:: Information shown ::

(* ===== verification/Worker.v ===== *)
(** * The Celery worker ([backend/workers/tasks/monitor_watch.py],
    [backend/workers/celery_app.py])

    One process runs polls on one event loop; what it needs is built on first
    use and cached ([lru_cache]), and released once at shutdown.  The caches
    and the flag [_resources_closed] are module state, which an exception does
    not undo: [task] is a state and error monad over awaited calls.
    [_runner_lock] makes its blocks atomic between threads. *)

From S2P Require Import Prelude Calendar Policy Watch Prog Url Settings Composition.

(** ** Calls *)

Inductive worker_call :=
| Boot (c : boot_call)                                      (* what the API process calls, too *)
| PollOnce (service : watch_service) (watch_id : string)
| PollWindow (service : watch_service) (watch_id window_id : string)
| CloseRunner.

Definition worker_answer (c : worker_call) : Type :=
  match c with
  | Boot c => boot_answer c
  | PollOnce _ _ | PollWindow _ _ _ => WatchPollResult
  | CloseRunner => ()
  end.

Definition worker_calls : sig := Sig worker_call worker_answer boot_exn.
Notation worker_prog := (prog worker_calls).

(** A program of the API process, run by the worker. *)
Fixpoint on_loop {A} (p : boot_prog A) : worker_prog A :=
  match p with
  | Ret a => Ret a
  | Raise x => Raise (Σ := worker_calls) x
  | Call c k => Call (Σ := worker_calls) (Boot c) (λ r, on_loop (k r))
  end.

(** ** Module state *)

Record worker := MkWorker {
  wk_closed : bool;                            (* [_resources_closed] *)
  wk_settings : option WatchSettings;          (* the caches *)
  wk_runner : option bool;                     (* of [_runner]; has it been closed? *)
  wk_client : option client;
  wk_pool : option (option pool);
  wk_service : option watch_service;
}.
#[export] Instance worker_eta : Eta worker := λ w,
  MkWorker (wk_closed w) (wk_settings w) (wk_runner w) (wk_client w) (wk_pool w) (wk_service w).

Definition new_worker : worker := MkWorker false None None None None None.

(** ** Tasks *)

Definition task (A : Type) : Type := worker → worker_prog (outcome boot_exn A * worker).

#[export] Instance task_ret : MRet task := λ A a w, Ret (Ok a, w).
#[export] Instance task_bind : MBind task := λ A B f c w,
  r ← c w;
  match r with
  | (Ok a, w) => f a w
  | (Exc x, w) => Ret (Exc x, w)
  end.

Definition throw {A} (x : boot_exn) : task A := λ w, Ret (Exc x, w).
Definition get {A} (f : worker → A) : task A := λ w, Ret (Ok (f w), w).
Definition modify (f : worker → worker) : task () := λ w, Ret (Ok (), f w).

Definition await {A} (p : worker_prog A) : task A := λ w,
  r ← attempt (Σ := worker_calls) p; Ret (r, w).

Definition call (c : worker_call) : task (worker_answer c) := await (perform (Σ := worker_calls) c).

(** [try: c  except ...: h] *)
Definition catch {A} (c : task A) (h : boot_exn → option (task A)) : task A := λ w,
  r ← c w;
  match r with
  | (Ok a, w) => Ret (Ok a, w)
  | (Exc x, w) => match h x with Some q => q w | None => Ret (Exc x, w) end
  end.

(** [try: c  finally: q]: an exception of [q] replaces the one of [c]. *)
Definition finally {A} (c : task A) (q : task ()) : task A := λ w,
  r ← c w;
  r' ← q r.2;
  match r' with
  | (Ok _, w) => Ret (r.1, w)
  | (Exc x, w) => Ret (Exc x, w)
  end.

Section worker.
Context (known_zone : string → bool) (bracketed_ok : string → bool) (repr : string → string).
Context (env : string → option string).

(** [X.from_environment()]: the error is a [ConfigurationError], or a
    [ValueError] that escapes [urlparse] or [int]. *)
Definition loaded {A} (r : result A) : task A :=
  match r with
  | Ok a => mret a
  | Exc message => throw (if (message =? value_error)%string then BootError value_error
                          else ConfigurationError message)
  end.

(** ** Cached resources *)

Definition _settings : task WatchSettings :=
  cached ← get wk_settings;
  match cached with
  | Some settings => mret settings
  | None => settings ← loaded (WatchSettings_from_environment known_zone bracketed_ok repr env);
            modify (λ w, w <| wk_settings := Some settings |>);; mret settings
  end.

(** [_runner()], and [.run(...)] on it, which a closed runner refuses. *)
Definition _runner : task () :=
  cached ← get wk_runner;
  match cached with Some _ => mret () | None => modify (λ w, w <| wk_runner := Some false |>) end.

Definition run_on_runner {A} (p : worker_prog A) : task A :=
  _runner;;
  closed ← get wk_runner;
  if bool_decide (closed = Some true) then throw (BootError "RuntimeError") else await p.

Definition _redis_client (settings : WatchSettings) : task client :=
  cached ← get wk_client;
  match cached with
  | Some c => mret c
  | None => let c := ws_redis_url settings in modify (λ w, w <| wk_client := Some c |>);; mret c
  end.

Definition connect_pool : task (option pool) :=
  settings ← catch (settings ← loaded (PostgresSettings_from_environment bracketed_ok env); mret (Some settings))
    (λ x, match x with ConfigurationError _ => Some (mret None) | _ => None end);
  match settings with
  | None => mret None
  | Some settings =>
      match pg_dsn settings with
      | None => mret None
      | Some _ =>
          catch (pool ← run_on_runner (on_loop (create_pool bracketed_ok settings)); mret (Some pool))
            (λ x, if boot_is_exception x then Some (mret None) else None)
      end
  end.

Definition _postgres_pool : task (option pool) :=
  cached ← get wk_pool;
  match cached with
  | Some pool => mret pool
  | None => pool ← connect_pool; modify (λ w, w <| wk_pool := Some pool |>);; mret pool
  end.

Definition _build_notifier (pool : option pool) : task (option mailer) :=
  match pool with
  | None => mret None
  | Some pool =>
      settings ← catch (settings ← loaded (EmailSettings_from_environment bracketed_ok repr env); mret (Some settings))
        (λ x, match x with ConfigurationError _ => Some (mret None) | _ => None end);
      mret match settings with
           | Some settings => match em_host settings with
                              | Some _ => Some (MkMailer pool settings)
                              | None => None
                              end
           | None => None
           end
  end.

Definition scheduled (settings : WatchSettings) : task PollSchedule :=
  match make_schedule (seconds (ws_poll_interval_seconds settings)) (seconds (ws_poll_jitter_seconds settings)) with
  | Some schedule => mret schedule
  | None => throw (BootError value_error)
  end.

Definition build_watch_service : task watch_service :=
  cached ← get wk_service;
  match cached with
  | Some service => mret service
  | None =>
      settings ← _settings;
      pool ← _postgres_pool;
      c ← _redis_client settings;
      schedule ← scheduled settings;
      notifier ← _build_notifier pool;
      let service :=
        MkWatchService (RedisWatches c (seconds (ws_terminal_retention_seconds settings)))
          (MockBookingAdapter (RedisMock c (configured_bounds settings))) CeleryQueue (Some schedule)
          pool notifier DEFAULT_NOTIFY_TIMEOUT_SECONDS (Some (ws_timezone_name settings))
          (ws_max_poll_attempts settings) (seconds (ws_provider_call_timeout_seconds settings))
          (seconds (ws_provider_backoff_max_seconds settings)) in
      modify (λ w, w <| wk_service := Some service |>);; mret service
  end.

(** ** Shutdown *)

Definition _close_worker_resources : task () :=
  closed ← get wk_closed;
  if closed : bool then mret () else
  modify (λ w, w <| wk_closed := true |>);;
  runner ← get wk_runner;
  match runner with
  | None => mret ()
  | Some _ =>
      finally
        (c ← get wk_client;
         match c with Some c => call (Boot (CloseClient c)) | None => mret () end)
        (finally
           (pool ← get wk_pool;
            match pool with Some (Some pool) => call (Boot (ClosePool pool)) | _ => mret () end)
           (modify (λ w, w <| wk_runner := Some true |>);; call CloseRunner))
  end.

(** ** The task *)

(** [_RECOVERABLE_INFRASTRUCTURE_ERRORS] *)
Definition recoverable (x : boot_exn) : bool :=
  match x with
  | BootError name => bool_decide (name ∈ ["redis.ConnectionError"; "redis.TimeoutError"; "kombu.OperationalError"]%string)
  | _ => false
  end.

Inductive delivery :=
| Reported (watch_id : string) (outcome : WatchPollOutcome) (retry_in : option Z)
| RetryIn (countdown : Z) (x : boot_exn).          (* [raise self.retry(...)] *)

Definition poll (service : watch_service) (watch_id : string) (window_id : option string) : worker_prog WatchPollResult :=
  match window_id with
  | None => perform (Σ := worker_calls) (PollOnce service watch_id)
  | Some window_id => perform (Σ := worker_calls) (PollWindow service watch_id window_id)
  end.

Definition monitor_watch (watch_id : string) (window_id : option string) : task delivery :=
  service ← build_watch_service;
  catch
    (closed ← get wk_closed;
     if closed : bool then throw (BootError "RuntimeError") else
     result ← run_on_runner (poll service watch_id window_id);
     mret (Reported watch_id (po_outcome result) (po_retry result)))
    (λ x, if recoverable x then Some (mret (RetryIn (seconds 60) x)) else None).
End worker.

(** ** [celery_app] *)

Record celery_app := MkCeleryApp {
  ca_main : string;
  ca_broker : string;
  ca_backend : string;
  ca_include : list string;
  ca_task_serializer : string;
  ca_result_serializer : string;
  ca_accept_content : list string;
  ca_timezone : string;
  ca_enable_utc : bool;
  ca_task_soft_time_limit : Z;                 (* in seconds *)
  ca_task_time_limit : Z;
  ca_task_acks_late : bool;
  ca_worker_prefetch_multiplier : Z;
}.

(** [os.getenv(name, default)], as it is *)
Definition getenv_raw (env : string → option string) (name default : string) : string :=
  match env name with Some v => v | None => default end.

Definition load_celery_app (env : string → option string) : celery_app :=
  let broker_url := getenv_raw env "REDIS_URL" DEFAULT_REDIS_URL in
  MkCeleryApp "dibs" broker_url broker_url ["backend.workers.tasks.monitor_watch"]%string "json" "json" ["json"]%string
    (getenv_raw env "RESERVATION_TIMEZONE" "America/Toronto") true 60 90 true 1.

:::

### What you are asked to do
Check all the records above and select each line where the string "process" is found.

### Output of the task
    One process runs polls on one event loop; what it needs is built on first
| Boot (c : boot_call)                                      (* what the API process calls, too *)
(** A program of the API process, run by the worker. *)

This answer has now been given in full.